**Task brief:**
Each line that includes "only" must be copied from the records.

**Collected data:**
(** Without [read_done], as on SPI NOR, the device tree is copied as soon as the
    kernel is decoded, even if it has not been read yet. *)
Theorem device_tree_unread :
  par_outcome [(1024%nat, 1000); (2000%nat, 3040)] demo_par_image demo_par_opts demo_lz4_build 0x3800 8 = Some (Some 0x4000, 0, Some [0; 0; 0; 0; 0; 0; 0; 64]) ∧
  take 8 (reserved (I := demo_par_opts) (dtb_exact demo_par_image)) = [0xd0; 0x0d; 0xfe; 0xed; 0; 0; 0; 64].
Proof. split; vm_compute; reflexivity. Qed.

(** A kernel that is not packed is copied without waiting for it. *)
Definition demo_plain_image : bytes := splice 2048 (replicate 3038 9) demo_par_image.

Theorem plain_kernel_unread :
  par_outcome [] demo_plain_image demo_par_opts demo_lz4_build (0x4000 + 3000) 8 = Some (Some 0x4000, 0, Some (replicate 8 0)) ∧
  take 8 (drop 3000 (kernel_part demo_plain_image)) = replicate 8 9.
Proof. split; vm_compute; reflexivity. Qed.
Definition blend_pixel (m : string) (entry : list Z * list Z * list Z) : list Z :=
  let '(out, inp, msk) := entry in
  let a := nth 0 msk 0 in
  map (fun oi => u8 (BLEND a (fst oi) (snd oi))) (combine out (rgb_bytes m inp)).

(** [dest.paste(src, mask=mask)] in the case the script uses it: an "RGB"
    destination, a source in "RGBA" or "LA" of the same size pasted at the
    origin (no mode conversion happens for these), and an "L" mask. *)
Definition paste (dest src mask : image) : result image :=
  if negb (Z.eqb (fst (size src)) (fst (size mask))
           && Z.eqb (snd (size src)) (snd (size mask))
           && Z.eqb (fst (size src)) (fst (size dest))
           && Z.eqb (snd (size src)) (snd (size dest)))
  then Err (Exn "ValueError" "images do not match")
  else Ok (mkImage (mode dest) (size dest)
             (map (blend_pixel (mode src))
                  (combine (combine (pixels dest) (pixels src)) (pixels mask)))).

(** A bitmap as a decoder delivers it: as many pixels as its size says,
    each with one 8-bit value per band of its mode. *)
Definition byte_value (v : Z) : bool := (0 <=? v) && (v <=? 255).

Definition well_formed (img : image) : bool :=
  (0 <=? fst (size img)) && (0 <=? snd (size img))
  && Nat.eqb (List.length (pixels img)) (Z.to_nat (fst (size img) * snd (size img)))
  && forallb (fun px => Nat.eqb (List.length px) (List.length (getbands (mode img)))
                        && forallb byte_value px) (pixels img).

(** The alpha value of a pixel: band 3 of "RGBA", band 1 of "LA". *)
Definition alpha_of (m : string) (px : list Z) : Z :=
  if String.eqb m "RGBA" then nth 3 px 0 else nth 1 px 0.

End Imaging.

(** The codec of the imaging library, which the script only calls: the
    decoder behind [Image.open], the JPEG encoder behind
    [save(path, "JPEG", quality=q)] and [Image.convert(mode)].  Each may
    raise. *)
Class Codec : Type := {
  decode : string -> result Imaging.image;
  encode_jpeg : Imaging.image -> Z -> result string;
  convert : Imaging.image -> string -> result Imaging.image
}.

(** ** The file system *)

Module FileSystem.

(** A tree of directories and regular files; a directory lists its
    entries in the order the operating system enumerates them. *)
Inductive node : Type :=
| File (data : string)
| Dir (entries : list (string * node)).
(** X11: in every state the application reaches, the statistics report as
    many projects as the counter says, all of them active, either no
    document or the five sample documents, and six techniques. *)
Theorem stats_count_projects (app : Api.App) (now : string) :
  Api.reachable app ->
  exists stats,
    Api.get_api_stats app now = Api.Response stats
    /\ Api.total_projects stats = Api.project_counter app
    /\ Api.active_projects stats = Api.project_counter app
    /\ (Api.total_documents stats = 0 \/ Api.total_documents stats = 5)
    /\ Api.available_techniques stats = 6.
Proof.
  intros Hreach.
  destruct (reachable_invariant app Hreach) as (Hkeys & Hall & Hrag).
  assert (Hlen : List.length (Api.projects_db app) = Api.project_counter app).
  { rewrite <- (length_map fst). change (map fst (Api.projects_db app))
      with (dict_keys (Api.projects_db app)).
    rewrite Hkeys, length_map, length_seq. reflexivity. }
  eexists. split; [reflexivity |]. simpl.
  split; [exact Hlen |]. split; [| split; [| reflexivity]].
  - rewrite <- Hlen. unfold dict_values.
    rewrite <- (length_map snd (Api.projects_db app)). f_equal.
    apply forallb_filter_id. apply forallb_forall. intros p Hp.
    apply in_map_iff in Hp. destruct Hp as (item & <- & Hin).
    rewrite Forall_forall in Hall. destruct (Hall _ Hin) as [_ ->]. reflexivity.
  - destruct Hrag as [-> | ->]; [left; reflexivity | right].
    unfold loaded. rewrite add_documents_documents. reflexivity.
Qed.
(** * Replay *)

(** C8: the replay control is there exactly when a decoded buffer is bound
    and playback is neither running nor paused; without the control a replay
    changes nothing; with it, a replay is [playAudio] on the bound buffer and
    the component's context, and neither collaborator is called nor any
    handler parked. *)
Theorem replay_is_start (evs : list Event) :
  let w := run evs initial in
  (replay_shown w = true <->
     (exists b, bound_buffer w = Some b) /\ isPlaying w = false /\ isPaused w = false) /\
  (replay_shown w = false -> step ClickReplay w = w) /\
  (forall b, replay_shown w = true -> bound_buffer w = Some b ->
     exists c, audioContextRef w = Some c /\
               handleReplay w = playAudio b c w /\
               step ClickReplay w = exec (playAudio b c) w /\
               calls (step ClickReplay w) = calls w /\
               tasks (step ClickReplay w) = tasks w /\
               state (step ClickReplay w) = state w).
Proof.
  intros w. pose proof (reachable_inv evs) as I. fold w in I.
  split; [|split].
  - unfold replay_shown, has_audio. split.
    + intros H. apply andb_true_iff in H as [Ha Hn].
      apply negb_true_iff, orb_false_elim in Hn as [Hp Hq].
      destruct (bound_buffer w) as [b|]; [|discriminate]. eauto.
    + intros ([b Hb] & Hp & Hq). rewrite Hb, Hp, Hq. reflexivity.
  - intros H. simpl. rewrite H. reflexivity.
  - intros b Hr Hb.
    assert (Ha : has_audio w = true) by (unfold has_audio; rewrite Hb; reflexivity).
    destruct (has_audio_ctx w I Ha) as (b' & c & Hb' & Hc).
    rewrite Hb in Hb'. injection Hb' as <-. exists c.
    pose proof (handleReplay_eq w b c I Hb Hc) as E.
    assert (Es : step ClickReplay w = played b c w).
    { simpl. rewrite Hr. apply top_level_normal, E. }
    destruct (played_fields b c w) as (Hs & Ht & Hcl & _).
    repeat split.
    + exact Hc.
    + rewrite E. symmetry. destruct I as [IA IP]. apply playAudio_eq.
      * apply audio_refs_bound, IA.
      * apply audio_ctx_bound; assumption.
    + rewrite Es. symmetry. apply exec_playAudio; assumption.
    + rewrite Es. exact Hcl.
    + rewrite Es. exact Ht.
    + rewrite Es. exact Hs.
Qed.

Lemma replay_is_start_witness :
  replay_shown shown_world = false /\
  step ClickReplay shown_world = shown_world /\
  replay_shown ended_world = true /\
  bound_buffer ended_world = Some (Buffer 7) /\
  exists c, audioContextRef ended_world = Some c /\
            handleReplay ended_world = playAudio (Buffer 7) c ended_world /\
            step ClickReplay ended_world = exec (playAudio (Buffer 7) c) ended_world /\
            calls (step ClickReplay ended_world) = calls ended_world /\
            tasks (step ClickReplay ended_world) = tasks ended_world /\
            state (step ClickReplay ended_world) = state ended_world.
Proof.
  split; [reflexivity|].
  split.
  - exact (proj1 (proj2 (replay_is_start
      [Input short_text; ClickStart; TranslationSettled 0 (Resolved [35831%N]);
       SpeechSettled 0 (Resolved (Buffer 7))])) eq_refl).
  - split; [reflexivity|]. split; [reflexivity|].
    exact (proj2 (proj2 (replay_is_start
      [Input short_text; ClickStart; TranslationSettled 0 (Resolved [35831%N]);
       SpeechSettled 0 (Resolved (Buffer 7)); Ended 0])) (Buffer 7) eq_refl eq_refl).
Defined.

Lemma cleanup_after_stop (w : World) :
  refs_bound w ->
  cleanup w = (cur <- read audioContextRef ;;
               match cur with
               | Some c => detached (ctx_close c)
               | None => ret tt
               end) (stopped w).
Proof. intros Hb. unfold cleanup. apply stopAudio_then, Hb. Qed.

(** C9 (as the code has it): the context is created on first use and only
    then: the mounted component never holds more than one, every context was
    created by one [new AudioContext], [getAudioContext] returns the same
    context on a second call and creates nothing then.  The cleanup stops
    the bound source and, when a context exists, calls [close()] on it: one
    cleanup closes the context with exactly one [close()] call and no error,
    and leaves no source sounding.  (The cleanup does not look at the
    context's state: nothing is said about running it again.) *)
Theorem context_lifecycle (evs : list Event) :
  let w := run evs initial in
  length (contexts w) <= 1 /\
  length (List.filter is_create_call (devlog w)) = length (contexts w) /\
  (audioContextRef w = None <-> contexts w = []) /\
  (exists c w1,
     getAudioContext w = (Normal c, w1) /\
     getAudioContext w1 = (Normal c, w1) /\
     length (contexts w1) = 1 /\
     (audioContextRef w <> None -> w1 = w)) /\
  close_calls w = 0 /\
  let w' := exec cleanup w in
  close_calls w' = length (contexts w) /\
  Forall (fun x => ctx_state x = Closed) (contexts w') /\
  length (contexts w') = length (contexts w) /\
  unhandled w' = [] /\
  sounding_sources w' = [] /\
  audioSourceRef w' = None.
Proof.
  intros w. pose proof (reachable_inv evs) as I. fold w in I.
  destruct I as [IA IP].
  pose proof (inv_ctx w IA) as Hctx. unfold ctx_singleton in Hctx.
  pose proof (inv_open w IA) as Hopen.
  split; [|split; [|split; [|split; [|split]]]].
  - destruct (audioContextRef w); [destruct Hctx as (_ & x & -> & _)|rewrite Hctx];
      simpl; lia.
  - exact (inv_created w IA).
  - destruct (audioContextRef w).
    + destruct Hctx as (_ & x & -> & _). split; discriminate.
    + split; [intros _; exact Hctx|reflexivity].
  - rewrite getAudioContext_eq. exists (the_ctx w), (ensured w).
    split; [reflexivity|]. rewrite getAudioContext_eq.
    destruct w as [st ex pl pa cr sr cs ss ts cl dl un]. simpl in *.
    unfold the_ctx, ensured. simpl. destruct cr as [c|]; simpl.
    + destruct Hctx as (-> & x & -> & _). repeat split; reflexivity.
    + subst cs. repeat split; try reflexivity. intros H. destruct (H eq_refl).
  - unfold close_calls. rewrite Hopen. reflexivity.
  - intros w'. 
    assert (IS : AudioInv (stopped w)) by (apply stopped_audio, IA).
    pose proof (stopped_silent w IA) as Hsil.
    destruct (stopped_fields w) as (_ & _ & _ & Hcr & _ & _ & Hsr & _).
    pose proof (stopped_length w) as Hlen.
    assert (E : w' = exec (cur <- read audioContextRef ;;
                           match cur with
                           | Some c => detached (ctx_close c)
                           | None => ret tt
                           end) (stopped w)).
    { subst w'. unfold exec. rewrite cleanup_after_stop
        by apply audio_refs_bound, IA. reflexivity. }
    rewrite E. clear E w'. revert IS Hsil Hcr Hsr Hlen.
    unfold sounding_sources, close_calls. generalize (stopped w).
    intros w1 [J1 J2 J3 J4 J5 J6] Hsil Hcr Hsr Hlen.
    destruct w1 as [st1 ex1 pl1 pa1 cr1 sr1 cs1 ss1 ts1 cl1 dl1 un1].
    unfold ctx_singleton in J1. simpl in *. unfold exec. js_unfold. simpl.
    destruct cr1 as [c|]; simpl.
    + destruct J1 as (-> & x & -> & Hx). simpl in *.
      destruct (ctx_state x) eqn:Ex; try congruence; simpl;
        rewrite List.filter_app, J5; simpl;
        repeat split; try assumption; try lia;
        repeat constructor.
    + subst cs1. rewrite J5. simpl in *.
      repeat split; try assumption; try lia; constructor.
Qed.

(** C9, as stated, fails where it promises that closing twice is harmless:
    the cleanup has no guard on the context's state, so running it a second
    time calls [close()] on the closed context again, and that call is
    rejected with an error nobody handles. *)
Lemma second_cleanup_closes_again :
  let w1 := exec cleanup shown_world in
  let w2 := exec cleanup w1 in
  close_calls w1 = 1 /\ unhandled w1 = [] /\
  close_calls w2 = 2 /\ unhandled w2 = [InvalidStateError] /\
  w2 <> w1.
Proof.
  vm_compute. repeat split; try reflexivity. intros H. discriminate H.
Qed.

Lemma context_lifecycle_witness :
  audioContextRef shown_world <> None /\
  close_calls (exec cleanup shown_world) = 1 /\
  unhandled (exec cleanup shown_world) = [].
Proof.
  split; [discriminate|].
  pose proof (context_lifecycle
    [Input short_text; ClickStart; TranslationSettled 0 (Resolved [35831%N]);
     SpeechSettled 0 (Resolved (Buffer 7))]) as H.
  destruct H as (_ & _ & _ & _ & _ & H1 & _ & _ & H2 & _).
  split; [refine (eq_trans H1 _); reflexivity|exact H2].
Defined.

(** * The transport flags follow the device *)

Lemma play_frame (w w' : World) :
  isPlaying w' = isPlaying w -> isPaused w' = isPaused w ->
  audioSourceRef w' = audioSourceRef w -> audioContextRef w' = audioContextRef w ->
  sources w' = sources w -> contexts w' = contexts w ->
  PlayInv w -> PlayInv w'.
Proof.
  intros H1 H2 H3 H4 H5 H6 [P1 P2 P3 P4 P5 P6 P7].
  constructor; unfold device_is, bound_source in *;
    rewrite ?H1, ?H2, ?H3, ?H4, ?H5, ?H6; assumption.
Qed.

Lemma initial_play : PlayInv initial.
Proof.
  constructor; unfold device_is, bound_source; simpl; try discriminate.
  - intros h s [H _]. discriminate.
  - intros _ _ h s [H _]. discriminate.
  - constructor.
Qed.

Lemma onended_halted s : onended (halted s) = None.
Proof. unfold halted. destruct (src_started s); reflexivity. Qed.

Lemma rate_alter st c (cs : list AudioContext) :
  Forall (fun x => sampleRate x = 24000%N) cs ->
  Forall (fun x => sampleRate x = 24000%N) (alter (set_ctx_state st) c cs).
Proof.
  intros H. apply Forall_lookup. intros i x Hi.
  destruct (decide (c = i)) as [->|Hne].
  - rewrite list_lookup_alter_eq in Hi. destruct (cs !! i) as [y|] eqn:E; [|discriminate].
    injection Hi as <-. simpl. exact (proj1 (Forall_lookup _ _) H i y E).
  - rewrite list_lookup_alter_ne in Hi by exact Hne.
    exact (proj1 (Forall_lookup _ _) H i x Hi).
Qed.

Lemma play_stopped w : PlayInv w -> PlayInv (stopped w).
Proof.
  intros [P1 P2 P3 P4 P5 P6 P7].
  destruct (stopped_fields w) as (_ & _ & _ & Hcr & _ & _ & Hsr & Hpl & Hpa).
  constructor; unfold device_is, bound_source; rewrite ?Hpl, ?Hpa, ?Hsr;
    try discriminate.
  - intros h s [H _]. discriminate.
  - intros h s Hs _. rewrite stopped_sources in Hs.
    destruct (audioSourceRef w) as [h0|] eqn:E.
    + destruct (decide (h0 = h)) as [->|Hne].
      * rewrite list_lookup_alter_eq in Hs.
        destruct (sources w !! h); [|discriminate]. injection Hs as <-.
        apply onended_halted.
      * rewrite list_lookup_alter_ne in Hs by exact Hne.
        apply (P3 h s Hs). congruence.
    + apply (P3 h s Hs). discriminate.
  - intros _ _ h s [H _]. discriminate.
  - rewrite stopped_contexts. destruct (audioContextRef w) as [c|]; [|exact P7].
    destruct (suspended_at c w); [apply rate_alter|]; exact P7.
Qed.

Lemma stopped_device w :
  AudioInv w -> audioContextRef w <> None -> device_is Running (stopped w).
Proof.
  intros IA Hc. pose proof (inv_ctx w IA) as H. unfold ctx_singleton in H.
  destruct (stopped_fields w) as (_ & _ & _ & Hcr & _).
  unfold device_is. rewrite Hcr, stopped_contexts.
  destruct (audioContextRef w) as [c|]; [|congruence].
  destruct H as (-> & x & Hx & Hopen). unfold suspended_at. rewrite Hx. simpl.
  destruct (ctx_state x) eqn:E; simpl.
  - eexists. repeat split; reflexivity.
  - exists x. repeat split; try reflexivity. exact E.
  - congruence.
Qed.

Lemma played_contexts b c w :
  audioContextRef w = Some c -> contexts (played b c w) = contexts (stopped w).
Proof.
  intros Hc. unfold played.
  assert (Hr : resumed c (stopped w) = stopped w)
    by (unfold resumed; rewrite (stopped_not_suspended w c Hc); reflexivity).
  rewrite Hr. generalize (stopped w). intros w'. destruct w'. reflexivity.
Qed.

Lemma play_played b c w :
  AudioInv w -> PlayInv w -> audioContextRef w = Some c -> PlayInv (played b c w).
Proof.
  intros IA P Hc. pose proof (play_stopped w P) as [_ _ S3 _ _ _ S7].
  assert (Hdev : device_is Running (stopped w))
    by (apply stopped_device; [exact IA|congruence]).
  destruct (stopped_fields w) as (_ & _ & _ & Hcr0 & _ & _ & Hsr0 & _).
  destruct (played_fields b c w) as (_ & _ & _ & Hcr & _ & _ & Hsr & Hpl & Hpa).
  pose proof (played_sources b c w) as Hss.
  pose proof (played_contexts b c w Hc) as Hcs.
  pose proof (stopped_length_sources w) as Hlen.
  assert (Hnew : sources (played b c w) !! length (sources w)
                 = Some (playing_source c b)).
  { rewrite Hss, <- Hlen. apply list_lookup_middle. reflexivity. }
  assert (Hd : device_is Running (played b c w)).
  { unfold device_is in *. rewrite Hcr, Hcs. rewrite Hcr0 in Hdev. exact Hdev. }
  constructor; unfold bound_source; rewrite ?Hpl, ?Hpa, ?Hsr; try discriminate.
  - reflexivity.
  - intros h s [Hh Hs]. injection Hh as <-. rewrite Hnew in Hs.
    injection Hs as <-. repeat split; reflexivity.
  - intros h s Hs Hne. rewrite Hss in Hs. apply lookup_app_Some in Hs.
    destruct Hs as [Hs|[Hge Hs]].
    + apply (S3 h s Hs). rewrite Hsr0. discriminate.
    + rewrite Hlen in Hge, Hs. apply list_lookup_singleton_Some in Hs.
      destruct Hs as [Hz _]. exfalso. apply Hne. f_equal. lia.
  - intros _. split; [exact Hd|].
    exists (length (sources w)), (playing_source c b).
    repeat split. exact Hnew.
  - rewrite Hcs. exact S7.
Qed.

**Result of the task:**
(** The codec of the imaging library, which the script only calls: the
(** C9 (as the code has it): the context is created on first use and only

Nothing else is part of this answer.